We relaxed in our delightfully frigid hotel room during the day’s peak heat, then had dinner at Quan Au Ngon (38 Nam Ky Khoi Nghia, District 1) with Tina’s friend who lives here. This restaurant, like it’s sister in Hanoi, is a favorite among the expats (voted #2 restaurant in Ho Chi Minh City on TripAdvisor, with its sister restaurant in Hanoi #1) and I understand why. The large menu showcases a huge variety of cheap and delicious Vietnamese dishes, while the open-air courtyard creates a relaxed and tropical atmosphere. We ordered fresh guava juice, Vietnamese pancake with pork and shrimp, salad, spring rolls, sticky rice, bun with pork, banh cuon (meat-filled rice noodles), banh beo (rice noodle loops or cakes, plain) and bah bot loc (same with shrimp), Vietnamese sausage (mystery meat, I’m afraid) and a few coconut milk pudding desserts – with corn, with tapioca and fruit, with mung bean inside yummy rice balls. We ate like kings and our glorious meal cost $6 a person.
Ending the night with a little glamour – and refreshing air conditioning – we paid a visit to the Diamond Plaza (34 Le Duan Blvd, Ben Nghe ward, District 1). This is a high-end complex that encompasses 13,000 square feet of apartments, offices and a four-story shopping mall.

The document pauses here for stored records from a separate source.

Lemma rest_ok_uncons s e es :
  state_ok s → rest_ok s (e :: es) → ∃ s', valid_step s e = Some s' ∧ (step_ok s e s' → rest_ok s' es).
Proof.
  intros Hs [Rs Re Ra Ru Rg Ro Rm]. apply Forall_cons in Re as [He Hes], Ra as [Hae Hae'].
  inversion Rs as [|? ? Rs' Hlt]; subst.
  assert (∀ t, has_tag t (e :: es) = true → e_tag e ≤ t) as Hmin.
  { intros t. rewrite has_tag_cons. intros [H%Z.eqb_eq|H]%orb_true_iff; [lia|]. by eapply has_tag_above. }
  destruct (valid_step_complete s e) as [s' Hstep]; auto.
  { intros Hot Hn. assert (ph_phase s < 6) as H6.
    { pose proof (entry_ok_key e He). destruct s as [ph ? ? ?]. destruct Hs as [Hs _]. cbn in *.
      apply phase_cases in Hs. destruct Hs as [->|[->|[->|[->|[->|[->| ->]]]]]]; acl_lia. }
    specialize (Rm H6). rewrite Hn in Rm. specialize (Rm eq_refl).
    apply orb_true_iff in Rm as [|Hmk]; [done|]. apply Hmin in Hmk. acl_lia. }
  exists s'. split; [done|]. intros [_ _ Hl Hs' [Ho Ho'] Hf Hg Hgd Hot Hn Hm Hmm]. split; try done.
  - by rewrite Hl.
  - intros. lia.
  - intros H3. destruct (decide (ph_phase s < 3)) as [H|H]; [|specialize (Hgd ltac:(left; lia)); lia].
    specialize (Rg H). rewrite has_tag_cons in Rg. apply orb_true_iff in Rg as [Ht%Z.eqb_eq|]; [|done].
    specialize (Hgd (or_intror Ht)). lia.
  - intros H6. specialize (Ro Ho). rewrite has_tag_cons in Ro.
    apply orb_true_iff in Ro as [Ht%Z.eqb_eq|]; [|done]. apply Hot in Ht. lia.
  - intros H6. rewrite Hn, <- orb_assoc. intros H. specialize (Rm Ho H).
    rewrite has_tag_cons, orb_assoc, <- Hm in Rm. done.
Qed.

Lemma valid_loop_iff s es :
  state_ok s → Forall entry_wide es → valid_loop s es = true ↔ rest_ok s es.
Proof.
  intros Hs Hw. revert s Hs; induction Hw as [|e es He Hw IH]; intros s Hs; cbn [valid_loop].
  - rewrite Z.eqb_eq. split.
    + intros H. split; try constructor; intros; lia.
    + intros [_ _ _ _ _ Ho _]. destruct Hs as [Hs _].
      destruct (decide (ph_phase s < 6)) as [H|]; [by specialize (Ho H)|lia].
  - split.
    + destruct (valid_step s e) as [s'|] eqn:Hst; [|done].
      pose proof (valid_step_sound _ _ _ He Hs Hst) as Hok. rewrite IH by apply Hok. by apply rest_ok_cons.
    + intros Hr. destruct (rest_ok_uncons _ _ _ Hs Hr) as (s'&Hst&Hr'). rewrite Hst.
      pose proof (valid_step_sound _ _ _ He Hs Hst) as Hok. apply IH; [apply Hok|by apply Hr'].
Qed.

Lemma entries_valid_iff es : Forall entry_wide es → entries_valid es = true ↔ acl_ok es.
Proof.
  intros Hw. unfold entries_valid. rewrite valid_loop_iff; [|done|done]. split.
  - intros [Rs Re _ Ru Rg Ro Rm]. cbn in *. split; auto with lia.
  - intros [As Ae Au Ag Ao Am]. split; auto.
    eapply Forall_impl; [exact Ae|]. intros e He. destruct (entry_ok_key e He). cbn. lia.
Qed.

(** ** The shape of a valid list *)

Definition tagged (t : Z) (e : md_acl_entry) : Prop := e_tag e = t.

Record acl_shape (es : list md_acl_entry) (uo : md_acl_entry) (us : list md_acl_entry)
    (go : md_acl_entry) (gs mk : list md_acl_entry) (ot : md_acl_entry) : Prop := {
  as_list : es = uo :: us ++ go :: gs ++ mk ++ [ot];
  as_user_obj : tagged MD_ACL_USER_OBJ uo;
  as_users : Forall (tagged MD_ACL_USER) us;
  as_group_obj : tagged MD_ACL_GROUP_OBJ go;
  as_groups : Forall (tagged MD_ACL_GROUP) gs;
  as_mask : Forall (tagged MD_ACL_MASK) mk ∧ (length mk ≤ 1)%nat;
  as_other : tagged MD_ACL_OTHER ot }.

Lemma valid_step_next s e s' : valid_step s e = Some s' →
  (ph_phase s = 0 ∧ e_tag e = MD_ACL_USER_OBJ ∧ ph_phase s' = 1)
  ∨ (1 ≤ ph_phase s ≤ 2 ∧ e_tag e = MD_ACL_USER ∧ ph_phase s' = 2)
  ∨ (1 ≤ ph_phase s ≤ 2 ∧ e_tag e = MD_ACL_GROUP_OBJ ∧ ph_phase s' = 3)
  ∨ (3 ≤ ph_phase s ≤ 4 ∧ e_tag e = MD_ACL_GROUP ∧ ph_phase s' = 4)
  ∨ (3 ≤ ph_phase s ≤ 4 ∧ e_tag e = MD_ACL_MASK ∧ ph_phase s' = 5)
  ∨ (3 ≤ ph_phase s ≤ 5 ∧ e_tag e = MD_ACL_OTHER ∧ ph_phase s' = 6).
Proof.
  destruct s as [phase named mask previous]. unfold valid_step. case_if; [done|]. case_if; [done|].
  destruct (Z.eqb_spec (e_tag e) MD_ACL_USER_OBJ) as [->|_].
  { destruct (Z.eqb_spec phase 0); [|done]. intros [= <-]. cbn. by left. }
  destruct (Z.eqb_spec (e_tag e) MD_ACL_USER) as [->|_].
  { destruct (Z.eqb_spec phase 1), (Z.eqb_spec phase 2); try done; cbn; case_if; try done; intros [= <-]; cbn; lia. }
  destruct (Z.eqb_spec (e_tag e) MD_ACL_GROUP_OBJ) as [->|_].
  { destruct (Z.eqb_spec phase 1), (Z.eqb_spec phase 2); try done; intros [= <-]; cbn; lia. }
  destruct (Z.eqb_spec (e_tag e) MD_ACL_GROUP) as [->|_].
  { destruct (Z.eqb_spec phase 3), (Z.eqb_spec phase 4); try done; cbn; case_if; try done; intros [= <-]; cbn; lia. }
  destruct (Z.eqb_spec (e_tag e) MD_ACL_MASK) as [->|_].
  { destruct (Z.eqb_spec phase 3), (Z.eqb_spec phase 4); try done; intros [= <-]; cbn; lia. }
  destruct (Z.eqb_spec (e_tag e) MD_ACL_OTHER) as [->|_]; [|done].
  case_if; [done|]. breflect. intros [= <-]. cbn. lia.
Qed.

Lemma phase_6_empty s es : ph_phase s = 6 → valid_loop s es = true → es = [].
Proof.
  intros Hs. destruct es as [|e es]; [done|]. cbn. destruct (valid_step s e) as [s'|] eqn:Hst; [|done].
  apply valid_step_next in Hst. lia.
Qed.
Lemma phase_5_other s es : ph_phase s = 5 → valid_loop s es = true → ∃ ot, es = [ot] ∧ tagged MD_ACL_OTHER ot.
Proof.
  intros Hs. destruct es as [|e es]; cbn; [rewrite Hs; done|].
  destruct (valid_step s e) as [s'|] eqn:Hst; [|done]. apply valid_step_next in Hst. intros Hl.
  exists e. rewrite (phase_6_empty s' es); [|lia|done]. split; [done|]. unfold tagged. lia.
Qed.
Lemma phase_3_groups s es :
  3 ≤ ph_phase s ≤ 4 → valid_loop s es = true →
  ∃ gs mk ot, es = gs ++ mk ++ [ot] ∧ Forall (tagged MD_ACL_GROUP) gs
    ∧ (Forall (tagged MD_ACL_MASK) mk ∧ (length mk ≤ 1)%nat) ∧ tagged MD_ACL_OTHER ot.
Proof.
  revert s; induction es as [|e es IH]; intros s Hs; cbn; [rewrite Z.eqb_eq; lia|].
  destruct (valid_step s e) as [s'|] eqn:Hst; [|done]. apply valid_step_next in Hst. intros Hl.
  destruct Hst as [|[|[|[(_&Ht&Hp)|[(_&Ht&Hp)|(_&Ht&Hp)]]]]]; try lia.
  - destruct (IH s') as (gs&mk&ot&->&Hgs&Hmk&Hot); [lia|done|]. exists (e :: gs), mk, ot.
    split_and!; try done; try apply Hmk. by constructor.
  - destruct (phase_5_other s' es) as (ot&->&Hot); [lia|done|]. exists [], [e], ot.
    split_and!; try done. by repeat constructor.
  - rewrite (phase_6_empty s' es) by (lia || done). exists [], [], e.
    split_and!; done || (cbn; lia).
Qed.
Lemma phase_1_users s es :
  1 ≤ ph_phase s ≤ 2 → valid_loop s es = true →
  ∃ us go rest s', es = us ++ go :: rest ∧ Forall (tagged MD_ACL_USER) us ∧ tagged MD_ACL_GROUP_OBJ go
    ∧ ph_phase s' = 3 ∧ valid_loop s' rest = true.
Proof.
  revert s; induction es as [|e es IH]; intros s Hs; cbn; [rewrite Z.eqb_eq; lia|].
  destruct (valid_step s e) as [s'|] eqn:Hst; [|done]. apply valid_step_next in Hst. intros Hl.
  destruct Hst as [|[(_&Ht&Hp)|[(_&Ht&Hp)|]]]; try lia.
  - destruct (IH s') as (us&go&rest&s2&->&Hus&?&?&?); [lia|done|]. exists (e :: us), go, rest, s2.
    split_and!; try done. by constructor.
  - exists [], e, es, s'. split_and!; done.
Qed.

The first three floors of the mall host clothing, perfume and electronics stores such as Lancome, Chanel and Made in Viet Nam while the fourth floor offers bowling alleys, billiards and arcade games. We poked through a couple of clothing stores and the prices seemed comparable to Nordstrom in the U.S. In fact, the elegance and luxury of the plaza seemed incongruent with the rest of the city and made me feel like I was back in the U.S.
By the end of today, I had decided that constantly guarding my purse and camera on the street is both nerve-wracking and annoying because I can’t relax and take all of the pictures of street scenes that I want to.
Today, as we approached the touristy Ben Thanh market, we passed through a gauntlet of locals lounging against their motorbikes who warned us that our looks and purses made us walking targets. Pointing at our faces, then our purses, and then back to our faces, they shook their heads no. We continued towards the market with growing trepidation, and, sure enough, witnessed two little Aladdins in bare feet hand their mother a huge chunk of cash and scamper back into the market. Forget that! As we turned away, the men said, “Yeah, good choice. Too expensive there anyway. Better market in Chinatown, where the locals go.” It was nice that they looked out for us, but frustrating to run into petty theft yet again. I’d stashed most of my cash and all of my credit cards, as well as passport, health insurance, and other important documents in my money belt under my clothes, but I’m still nervous that someone running or driving by will just grab my whole purse. I like this purse and I don't want to lose it or the umbrella, sunglasses, etc. inside of it.